白川 静先生によると、『禁』は林と示とを組み合わせた形。林は木の生い茂る所で、神の住むところとされた。示は神を祀るときに使う机である祭卓の形。祭卓を置き、神を祀る神聖な地域を禁という。そこは神のいる神域で、俗人が立ち入ることを禁止したので、禁は「とどめる、とめる、禁止(してはいけないこと)」の意味となる。『禁忌:習慣上避けるべき事。タブー』。

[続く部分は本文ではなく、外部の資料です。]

(** * Offline-first sync engine of the beauty-shop point of sale

    A shallow embedding of the mutation queue ([offlineQueue.ts]), the
    sync engine ([syncManager.ts]) and the stock classification of the
    products screen ([Products.tsx]), with the properties the design
    document states about them.

    Dexie tables are finite maps from the primary key to the stored
    record.  A [where(index).equals(v).toArray()] query walks the index,
    which IndexedDB keeps ordered by index key and then by primary key,
    so it yields the matching records in ascending primary-key order.
    Identifiers are ASCII, for which the byte-wise [String.leb] agrees
    with IndexedDB's code-unit order. *)

From Stdlib Require Import ZArith Lia.
From stdpp Require Import gmap strings list fin_maps sorting.

Local Open Scope string_scope.
Local Open Scope list_scope.
Local Open Scope Z_scope.

(** ** Data model ([db.ts]) *)

Inductive MutationTable := products | sales | notifications | settings | images.
Inductive MutationOperation := INSERT | UPDATE | DELETE.
Inductive MutationStatus := pending | synced | failed.

Global Instance MutationTable_eq_dec : EqDecision MutationTable.
Proof. solve_decision. Defined.
Global Instance MutationOperation_eq_dec : EqDecision MutationOperation.
Proof. solve_decision. Defined.
Global Instance MutationStatus_eq_dec : EqDecision MutationStatus.
Proof. solve_decision. Defined.

(** The values a payload field can hold ([Record<string, any>]). *)
Inductive JsVal :=
  | JUndefined
  | JNull
  | JBool (b : bool)
  | JNum (n : Z)
  | JStr (s : string).

Global Instance JsVal_eq_dec : EqDecision JsVal.
Proof. solve_decision. Defined.

Record MutationRecord := mkMutation {
  m_id : string;
  m_clientId : string;
  m_table : MutationTable;
  m_operation : MutationOperation;
  m_recordId : string;
  m_payload : gmap string JsVal;
  m_timestamp : Z;
  m_status : MutationStatus;
  m_retries : Z;
  m_lastError : option string
}.

(** ** The mutation queue ([offlineQueue.ts]) *)

(** [db.mutations.update(id, {status})] *)
Definition set_status (s : MutationStatus) (m : MutationRecord) : MutationRecord :=
  mkMutation (m_id m) (m_clientId m) (m_table m) (m_operation m) (m_recordId m)
             (m_payload m) (m_timestamp m) s (m_retries m) (m_lastError m).

(** [db.mutations.update(id, {status, retries, lastError})]; a property
    updated to [undefined] is deleted from the stored object. *)
Definition set_outcome (s : MutationStatus) (r : Z) (e : option string)
    (m : MutationRecord) : MutationRecord :=
  mkMutation (m_id m) (m_clientId m) (m_table m) (m_operation m) (m_recordId m)
             (m_payload m) (m_timestamp m) s r e.

(** [table.toArray()] through an index restricted to one key: the
    records in ascending primary-key order. *)
Definition by_primary_key {A : Type} (a b : string * A) : Prop :=
  String.leb a.1 b.1 = true.

Global Instance by_primary_key_dec {A : Type} (a b : string * A) :
  Decision (by_primary_key a b).
Proof. unfold by_primary_key. apply _. Defined.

『忌』は「誡むるなり」とあって敬いつつしんで神に仕える意味である。また忌は跪と音が近く、跪はひざまずくの意味である。己は折れ曲がる形であるから、ひざまずいて体を折り曲げる姿勢をいい、忌はその様な姿勢で、慎んで神に仕える真情、思いを云う字であろうとしている。禁忌(汚れがあるとして禁止すること。タブー)。

所で『1%ディプリバン注(プロポフォール) 』(アストラゼネカ株式会社)の添付文書では、『禁忌(次の患者には投与しないこと)』として、次の3項目が記載されている。
『1. 本剤又は本剤の成分に対し過敏症の既往歴のある患者
2. 妊産婦(「妊婦、産婦、授乳婦等への投与」の項参照)
3. 小児(集中治療における人工呼吸中の鎮静)(「小児等への投与」の項参照)』

また、小児への投与について、次の記載がされている。
『1.低出生体重児、新生児、乳児、幼児又は小児に対する安全性は確立していない(使用 経験がない)。
2.集中治療における人工呼吸中の鎮静においては、小児等には投与しないこと。[因果 関係は不明であるが、外国において集中治療中の鎮静に使用し、小児等で死亡例が報 告されている。]』

所で日本集中治療医学会では、学会の専門医研修認定施設である東京女子医大病院で平成26年2月に小児の人工呼吸中にその児が死亡するという不幸な事例があり、死亡原因にプロポフォールによる鎮静が関与したと報道された。報道では、添付文書に『投与禁忌』と記載されているにもかかわらず、投与したことが問題だとする論調が眼に付いた。

それに対し学会は理事長名で『理事会声明』を出し、『患者によっては重篤な循環抑制や持続投与によりプロポフォール注入症候群(PRIS)を来す危険性があり、我が国や多くの国では小児に対する人工呼吸中の鎮静としては使用しない、いわゆる「禁忌」となっています。本調査結果でも80%近い認定施設では小児に対してこの目的で本薬剤を使用しておりません。
この「禁忌」という用語は「禁止」とは異なり、専門家としての医師の裁量を法的に束縛するものではないとされています。しかし、使用に関しては当該薬に関する十分な知識を有し、患者の安全管理が厳格になされなければならないことは言うまでもありません。本調査結果では、我が国では「禁忌」となっている小児(集中治療における人工呼吸中の鎮静)にプロポフォールを使用している施設である一方、多くの施設では使用していないことも事実です。また、先進諸外国も「禁忌」又は実質的「禁忌」となっている国が多いのですが、いくつかの使用報告の論文が出ており、使用されている実態の存在が推察されます。』としている。

ここで気になるのは『禁忌』に対する理解が些か現実離れしていると言うことである。添付文書の記載内容について、最高裁は『医薬品の添付文書の記載事項は、当該医薬品の危険性(副作用)につき最も高度な情報を有している製造業者又は輸入販売業者が、投与を受ける患者の安全性を確保するために、これを使用する医師等に対して必要な情報を提供する目的で記載するものである。医師が医薬品を使用するに当たって添付文書に記載された使用上の注意事項に従わず、それによって医療事故が発生した場合には、これに従わなかったことについて特段の合理的理由がない限り、当該医師の過失が推定される。』としている。

添付文書の記載事項は、その医薬品を使用する上で「患者の安全を守る」為に必要な事項が記載されているものであり、その記載事項は、医師の裁量権で乗り越えられるものではない。つまり裁量権を行使するなら、「特段の合理的理由」を示さなければならないと言うことである。『禁忌』とは、添付文書上は『禁止』と同意語であると言わなければならない。